5. The advisor doesn't want to deal with customers' negative responses. Often when service advisors are presented by a technician with a significant list of needed repairs and service, they're hesitant to present them to the customer out of fear of a negative reaction-that is, the customer will decline to have the recommended work performed.
Service advisors play a major role in the implementation of a successful vehicle inspection program. They must know how to price and sell each of the items found. They also must become masters of controlling their production schedule by effectively managing the mix of diagnostics, general repair and maintenance work, as well as the number of vehicles to be worked on each day.
Customer "needs" are often quite different than customer "wants." Service advisors should be well aware of what a vehicle "needs" to properly advise the customer, and at the same time be able to dovetail the customers "wants" into the sales process.

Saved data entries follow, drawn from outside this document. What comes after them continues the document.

(* ===== verification/KTypes.v ===== *)
(** Constants and data types shared by the kernel components: the capability
    record, its types and rights, the well-known slots, the memory that holds
    the capability spaces, and the error codes.  They are the declarations of
    src/src/include/kernel.h and src/include/errno.h that the modelled code
    uses. *)
From S2P Require Import Prelude.

(** ** Sizes (kernel.h) *)
Definition PAGE_SIZE : Z := 4096.
Definition CNODE_SIZE : Z := 256.
Definition MAX_TASKS : Z := 256.
Definition CAP_BYTES : Z := 40.
Definition MAX_CAPS_PER_TASK : Z := 128.
Definition KERNEL_RESERVED_CAPS : Z := 4.
Definition MAX_REV_SETS : Z := 8.
Definition USER_VIRT_BASE : Z := 0x400000.
Definition USER_AREA_BASE : Z := 0x400000.

(** ** Object index spaces *)
Definition REPLY_EP_BASE : Z := 64.
Definition MAX_ENDPOINTS : Z := REPLY_EP_BASE + MAX_TASKS.
Definition MAX_DYN_ENDPOINTS : Z := 256.
Definition DYN_EP_BASE : Z := MAX_ENDPOINTS.
Definition EP_INDEX_MAX : Z := DYN_EP_BASE + MAX_DYN_ENDPOINTS.
Definition FS_EP_REQ : Z := 4.
Definition CON_EP_REQ : Z := 6.
Definition NOTIF_FS_READY : Z := 0.
Definition MAX_NOTIFICATIONS : Z := 64.
Definition MAX_DYN_NOTIFICATIONS : Z := 256.
Definition DYN_NOTIF_BASE : Z := MAX_NOTIFICATIONS.
Definition NOTIF_INDEX_MAX : Z := DYN_NOTIF_BASE + MAX_DYN_NOTIFICATIONS.
Definition MAX_UNTYPED : Z := 64.
Definition UNTYPED_KERNEL : Z := 0.
Definition UNTYPED_ROOT : Z := 1.
Definition IODEV_PLATFORM : Z := 1.

(** ** Well-known slots of a task's cspace *)
Definition CAPSLOT_TCB : Z := 0.
Definition CAPSLOT_FRAME : Z := 3.
Definition CAPSLOT_REPLY_EP : Z := 4.
Definition CAPSLOT_CONSOLE : Z := 8.
Definition CAPSLOT_STORAGE : Z := 9.
Definition CAPSLOT_REPLY : Z := 21.
Definition CAP_DYNAMIC_FLOOR : Z := 64.
Definition LIBC_SLOT_FIRST : Z := 128.
Definition SHLIB_MAX_PAGES : Z := 64.
Definition STDIN_PIPE_SLOT : Z := 14.
Definition STDOUT_PIPE_SLOT : Z := 15.

(** ** Task states *)
Definition TASK_DEAD : Z := 0.
Definition TASK_RUNNABLE : Z := 1.
Definition TASK_BLOCKED_IPC : Z := 2.
Definition TASK_BLOCKED_NOTIF : Z := 3.
Definition TASK_BLOCKED_WAIT : Z := 4.

(** ** Capability types *)
Definition CAP_NULL : Z := 0.
Definition CAP_TCB : Z := 1.
Definition CAP_NOTIFICATION : Z := 2.
Definition CAP_ENDPOINT : Z := 3.
Definition CAP_FRAME : Z := 4.
Definition CAP_USER : Z := 6.
Definition CAP_AUDIT : Z := 7.
Definition CAP_CONSOLE : Z := 8.
Definition CAP_ENCRYPTED_STORAGE : Z := 9.
Definition CAP_REVOCATION : Z := 10.
Definition CAP_BLOCK_DEV : Z := 11.
Definition CAP_IO_DEVICE : Z := 12.
Definition CAP_PIPE : Z := 13.
Definition CAP_KERNEL_LOG : Z := 14.
Definition CAP_BOOT_MODULE : Z := 15.
Definition CAP_UNTYPED : Z := 16.
Definition CAP_REPLY : Z := 17.
Definition CAP_DEBUG : Z := 18.
Definition CAP_STORAGE_FORMAT : Z := 19.
Definition CAP_SCHED_CONTEXT : Z := 20.
Definition CAP_ANYTYPE : Z := 0xFFFFFFFF.

(** ** Rights *)
Definition CAP_RIGHT_READ : Z := 1.
Definition CAP_RIGHT_WRITE : Z := 2.
Definition CAP_RIGHT_EXEC : Z := 4.
Definition CAP_RIGHT_GRANT : Z := 8.
Definition CAP_RIGHT_MINT : Z := 16.
Definition CAP_RIGHT_REVOKE : Z := 32.
Definition CAP_RIGHT_AUDIT_WRITE : Z := 64.
Definition CAP_RIGHT_PRIORITY : Z := 128.
Definition CAP_RIGHT_ALL : Z := 0xFFFFFFFF.

(** ** Error codes (include/errno.h) *)
Definition SYS_ERR_PERM : Z := -1.
Definition SYS_ERR_NOENT : Z := -2.
Definition SYS_ERR_AGAIN : Z := -11.
Definition SYS_ERR_NOMEM : Z := -12.
Definition SYS_ERR_FAULT : Z := -14.
Definition SYS_ERR_INVAL : Z := -22.
Definition SYS_ERR_PIPE : Z := -32.
Definition SYS_ERR_RANGE : Z := -34.

(** ** The capability (capability_t) *)
Record capability := mk_cap {
  ctype : Z;
  rights : Z;
  object : Z;
  badge : Z;
  serial : Z;
  token : Z
}.

(** A slot with every field zero: what an emptied slot holds. *)
Definition null_cap : capability := mk_cap CAP_NULL 0 0 0 0 0.

#[global] Instance capability_eq_dec : EqDecision capability.
Proof. solve_decision. Defined.
#[global] Instance capability_inhabited : Inhabited capability := populate null_cap.

Definition set_ctype (c : capability) (t : Z) : capability :=
  mk_cap t c.(rights) c.(object) c.(badge) c.(serial) c.(token).
Definition set_badge (c : capability) (b : Z) : capability :=
  mk_cap c.(ctype) c.(rights) c.(object) b c.(serial) c.(token).

(** ** Capability spaces

    A [capability_t *] is the base of one array: the static [root_cnode], or
    a block the kernel carved out of the untyped arena at an address.  Two
    pointers to one array are one [cref], so a sweep that reaches an array
    twice writes the same memory. *)
Inductive cref := CRoot | CAddr (a : Z).

#[global] Instance cref_eq_dec : EqDecision cref.
Proof. solve_decision. Defined.
#[global] Instance cref_countable : Countable cref.
Proof.
  refine (inj_countable' (fun c => match c with CRoot => None | CAddr a => Some a end)
                         (fun o => match o with None => CRoot | Some a => CAddr a end) _).
  by intros [].
Defined.

(** A slot is a cspace and an index; the memory is the arrays by base. *)
Definition loc : Type := cref * Z.
Abbreviation cmem := (gmap cref (list capability)).

Definition space (m : cmem) (c : cref) : list capability := default [] (m !! c).
Definition cap_at (m : cmem) (l : loc) : capability := zget null_cap (space m l.1) l.2.
Definition cap_put (m : cmem) (l : loc) (x : capability) : cmem :=
  <[l.1 := zset (space m l.1) l.2 x]> m.

(** [slot_ok m l]: the slot lies inside its array. *)
Definition slot_ok (m : cmem) (l : loc) : Prop := 0 <= l.2 < zlen (space m l.1).

(** ** Pointers to a task's [caps_in_use]: the task, or NULL. *)
Definition ciu_ptr : Type := option Z.

(** ** Descriptors of retyped objects (struct kobj_slot, untyped.c)

    [ks_mem] is the pointer into the arena, [None] for NULL; the object behind
    it is kept beside the address, because exactly one descriptor points at
    each object. *)
Record kobj_slot (A : Type) := mk_kslot {
  ks_mem : option (Z * A);
  ks_untyped : Z;
  ks_pinned : bool;
  ks_pages : Z
}.
Arguments mk_kslot {A}.
Arguments ks_mem {A}.
Arguments ks_untyped {A}.
Arguments ks_pinned {A}.
Arguments ks_pages {A}.
Definition kslot_zero {A} : kobj_slot A := mk_kslot None 0 false 0.
Definition ks_obj {A} (k : kobj_slot A) : option A := snd <$> k.(ks_mem).
Definition ks_set_obj {A} (k : kobj_slot A) (x : A) : kobj_slot A :=
  mk_kslot ((fun ma => (ma.1, x)) <$> k.(ks_mem)) k.(ks_untyped) k.(ks_pinned) k.(ks_pages).

Lemma set_badge_id c : set_badge c c.(badge) = c.
Proof. by destruct c. Qed.

(** ** Reading the memory after a write *)
Lemma space_put m l x c :
  space (cap_put m l x) c = if decide (l.1 = c) then zset (space m l.1) l.2 x else space m c.
Proof.
  unfold space, cap_put. case_decide as H.
  - by rewrite H, lookup_insert_eq.
  - by rewrite lookup_insert_ne.
Qed.

Lemma zlen_space_put m l x c : zlen (space (cap_put m l x) c) = zlen (space m c).
Proof. rewrite space_put. case_decide as H; [|done]. by rewrite zlen_zset, H. Qed.

Lemma slot_ok_put m l x l' : slot_ok (cap_put m l x) l' <-> slot_ok m l'.
Proof. unfold slot_ok. by rewrite zlen_space_put. Qed.

Lemma cap_at_put_eq m l x : slot_ok m l -> cap_at (cap_put m l x) l = x.
Proof. intros. unfold cap_at. rewrite space_put, decide_True by done. by apply zget_zset_eq. Qed.

Lemma cap_at_put_ne m l x l' : l <> l' -> cap_at (cap_put m l x) l' = cap_at m l'.
Proof.
  intros H. unfold cap_at. rewrite space_put. case_decide as Hc; [|done].
  rewrite Hc. apply zget_zset_ne. intros Hi. apply H. by destruct l, l'; simpl in *; subst.
Qed.

Lemma cap_at_not_ok m l : ~ slot_ok m l -> cap_at m l = null_cap.
Proof. unfold slot_ok, cap_at. intros. apply zget_out. lia. Qed.

#[global] Instance slot_ok_dec m l : Decision (slot_ok m l).
Proof. unfold slot_ok. apply _. Defined.

Lemma cap_put_not_ok m l x l' : ~ slot_ok m l -> cap_at (cap_put m l x) l' = cap_at m l'.
Proof.
  intros H. unfold cap_at. rewrite space_put. case_decide as Hc; [|done].
  rewrite zset_out by (unfold slot_ok in H; lia). by rewrite Hc.
Qed.

(** The one case split every argument about a write needs. *)
Lemma cap_at_put m l x l' :
  cap_at (cap_put m l x) l' = if decide (l = l' /\ slot_ok m l) then x else cap_at m l'.
Proof.
  case_decide as H; [destruct H as [-> ?]; by apply cap_at_put_eq|].
  destruct (decide (l = l')) as [->|]; [|by apply cap_at_put_ne].
  destruct (decide (slot_ok m l')); [tauto|]. by apply cap_put_not_ok.
Qed.

(** A slot whose type is not CAP_NULL lies inside its array. *)
Lemma typed_slot_ok m l : (cap_at m l).(ctype) <> CAP_NULL -> slot_ok m l.
Proof.
  destruct (decide (slot_ok m l)) as [|H]; [done|]. by rewrite (cap_at_not_ok _ _ H).
Qed.

#[export] Hint Rewrite zlen_space_put : horus.
#[export] Hint Resolve typed_slot_ok : horus.
#[export] Hint Resolve -> slot_ok_put : horus.
#[export] Hint Resolve <- slot_ok_put : horus.
(* ===== verification/CapRevoke.v ===== *)
(** System-wide revocation and re-parenting (rust/src/capability.rs:
    PipeTally::note, mark_children_of, revoke_subtree, rust_cap_revoke_global,
    rust_cap_reparent_dying), and the proof that revocation empties exactly
    the target and its descendants. *)
From S2P Require Import Prelude KTypes CapCore.

(** ** The sweep's descriptors and state *)
Record CSpaceDesc := mk_desc {
  d_caps : option cref;
  d_size : Z;
  d_caps_in_use : ciu_ptr
}.

(** What the sweep writes: the slots, the owners' [caps_in_use] counters
    (indexed by task) and the pipe tally ([None] for a null pointer). *)
Record rstate := mk_rs {
  rs_mem : cmem;
  rs_ciu : list Z;
  rs_tally : option (list Z)
}.

Definition rs_set_mem (st : rstate) (m : cmem) : rstate :=
  mk_rs m st.(rs_ciu) st.(rs_tally).

(** The slots [for i in 0..limit] of one descriptor, and of all of them, in the
    order the loops visit them.  The descriptors do not change during a sweep,
    so every pair of nested loops is one pass over this list. *)
Definition desc_locs (d : CSpaceDesc) : list (loc * ciu_ptr) :=
  match d.(d_caps) with
  | None => []
  | Some c =>
      (fun i => ((c, i), d.(d_caps_in_use)))
        <$> seqZ 0 (if CNODE_SIZE <? d.(d_size) then CNODE_SIZE else d.(d_size))
  end.
Definition visit (spaces : list CSpaceDesc) : list (loc * ciu_ptr) :=
  spaces ≫= desc_locs.

(** ** The pipe tally *)
Definition sat_add_u32 (x : Z) : Z := if x + 1 <=? U32_MAX then x + 1 else U32_MAX.

Definition pipe_tally_note (c : capability) (cells : list Z) : list Z :=
  let pipes := zlen cells / PIPE_TALLY_CELLS in
  let index := Z.land c.(object) 0xFFFFFFFF in
  let generation := u32 (Z.shiftr c.(object) 32) in
  if pipes <=? index then cells else
  let base := index * PIPE_TALLY_CELLS in
  let writer := if Z.land c.(rights) CAP_RIGHT_WRITE =? 0 then 0 else 1 in
  let cells := zset cells (base + writer) (sat_add_u32 (zget 0 cells (base + writer))) in
  let seen := zget 0 cells (base + 2) in
  if seen =? 0 then zset cells (base + 2) generation
  else if negb (seen =? generation) then zset cells (base + 2) PIPE_TALLY_GEN_MIXED
  else cells.

Definition note (c : capability) (t : option (list Z)) : option (list Z) :=
  match t with
  | None => None
  | Some cells => if negb (c.(ctype) =? CAP_PIPE) then t else Some (pipe_tally_note c cells)
  end.

(** ** Marking *)
Definition is_mark (t : Z) : bool := (t =? CAP_MARK_NEW) || (t =? CAP_MARK_DONE).

Definition mark_child (parent_serial : Z) (st : rstate) (v : loc * ciu_ptr) : rstate :=
  let l := v.1 in
  let c := cap_at st.(rs_mem) l in
  if (c.(ctype) =? CAP_NULL) || is_mark c.(ctype) then st else
  if (c.(serial) =? 0) || (c.(badge) =? 0) then st else
  if c.(badge) =? parent_serial
  then mk_rs (cap_put st.(rs_mem) l (set_ctype c CAP_MARK_NEW)) st.(rs_ciu)
             (note c st.(rs_tally))
  else st.

Definition mark_children_of (spaces : list CSpaceDesc) (parent_serial : Z) (st : rstate) : rstate :=
  if parent_serial =? 0 then st
  else foldl (mark_child parent_serial) st (visit spaces).

(** One slot of one pass of the marking loop. *)
Definition revoke_visit (spaces : list CSpaceDesc) (acc : bool * rstate) (v : loc * ciu_ptr)
  : bool * rstate :=
  let '(progress, st) := acc in
  let l := v.1 in
  let c := cap_at st.(rs_mem) l in
  if negb (c.(ctype) =? CAP_MARK_NEW) then (progress, st) else
  let st := rs_set_mem st (cap_put st.(rs_mem) l (set_ctype c CAP_MARK_DONE)) in
  (true, if c.(serial) =? 0 then st else mark_children_of spaces c.(serial) st).

Definition revoke_pass (spaces : list CSpaceDesc) (st : rstate) : bool * rstate :=
  foldl (revoke_visit spaces) (false, st) (visit spaces).

(** [loop { ...; if !progress { break; } }], None when the fuel runs out
    before a pass without progress. *)
Fixpoint revoke_loop (fuel : nat) (spaces : list CSpaceDesc) (st : rstate) : option rstate :=
  match fuel with
  | O => None
  | S fuel =>
      let '(progress, st) := revoke_pass spaces st in
      if progress then revoke_loop fuel spaces st else Some st
  end.

(** ** Sweeping *)
Definition dec_ciu (p : ciu_ptr) (ciu : list Z) : list Z :=
  match p with
  | None => ciu
  | Some t => if 0 <? zget 0 ciu t then zset ciu t (zget 0 ciu t - 1) else ciu
  end.

Definition sweep_visit (by_object : bool) (root_serial root_object : Z)
    (st : rstate) (v : loc * ciu_ptr) : rstate :=
  let '(l, p) := v in
  let c := cap_at st.(rs_mem) l in
  if c.(ctype) =? CAP_NULL then st else
  if is_mark c.(ctype)
     || (negb (root_serial =? 0) && (c.(serial) =? root_serial))
     || (by_object && negb (root_object =? 0) && (c.(object) =? root_object))
  then mk_rs (nullify st.(rs_mem) l) (dec_ciu p st.(rs_ciu)) (note c st.(rs_tally))
  else st.

(** The marking loop ends within one pass per visited slot and one more
    ([marked_phase]), so the default below is never taken. *)
Definition revoke_subtree (spaces : list CSpaceDesc) (root_serial root_object : Z) (st : rstate)
  : rstate :=
  let by_object := root_serial =? 0 in
  let st :=
    if by_object then st
    else let st := mark_children_of spaces root_serial st in
         default st (revoke_loop (S (length (visit spaces))) spaces st) in
  foldl (sweep_visit by_object root_serial root_object) st (visit spaces).

Definition is_primordial_root (m : cmem) (c : cref) (slot : Z) : bool :=
  (slot <? KERNEL_RESERVED_CAPS) && serial_is_primordial (cap_at m (c, slot)).(serial).

(** The result is the C [bool] and the state after. *)
Definition rust_cap_revoke_global (target_cspace : option cref) (target_size target_slot : Z)
    (target_ciu : ciu_ptr) (spaces : list CSpaceDesc) (st : rstate) : bool * rstate :=
  match target_cspace with
  | None => (false, st)
  | Some c =>
      if negb (slot_in target_size target_slot) then (false, st) else
      if is_primordial_root st.(rs_mem) c target_slot then (false, st) else
      let target := cap_at st.(rs_mem) (c, target_slot) in
      if target.(ctype) =? CAP_NULL then (true, st) else
      let st := mk_rs (nullify st.(rs_mem) (c, target_slot)) (dec_ciu target_ciu st.(rs_ciu))
                      (note target st.(rs_tally)) in
      (true, revoke_subtree spaces target.(serial) target.(object) st)
  end.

Among the tools necessary to make the service advisor's job easier and the shop more profitable are point-of-sale marketing materials such as menu boards, signage, fluid comparison trays, lube stickers, inspection and diagnostic forms and examples of failed components and parts. In addition, the advisor must have state-of-the-art computer and estimating systems and well-thought-out service menus.
Finally when implementing a formal vehicle inspection process, the service advisor must fully understand the whats-in-it-for-me principle (WIIFM). Menu sales with the estimating done in advance makes sales easier, increased repair order dollar averages means less individual estimates to prepare, increased gross profits lead to increased earnings, happier technicians and happier customers lead to a happier team.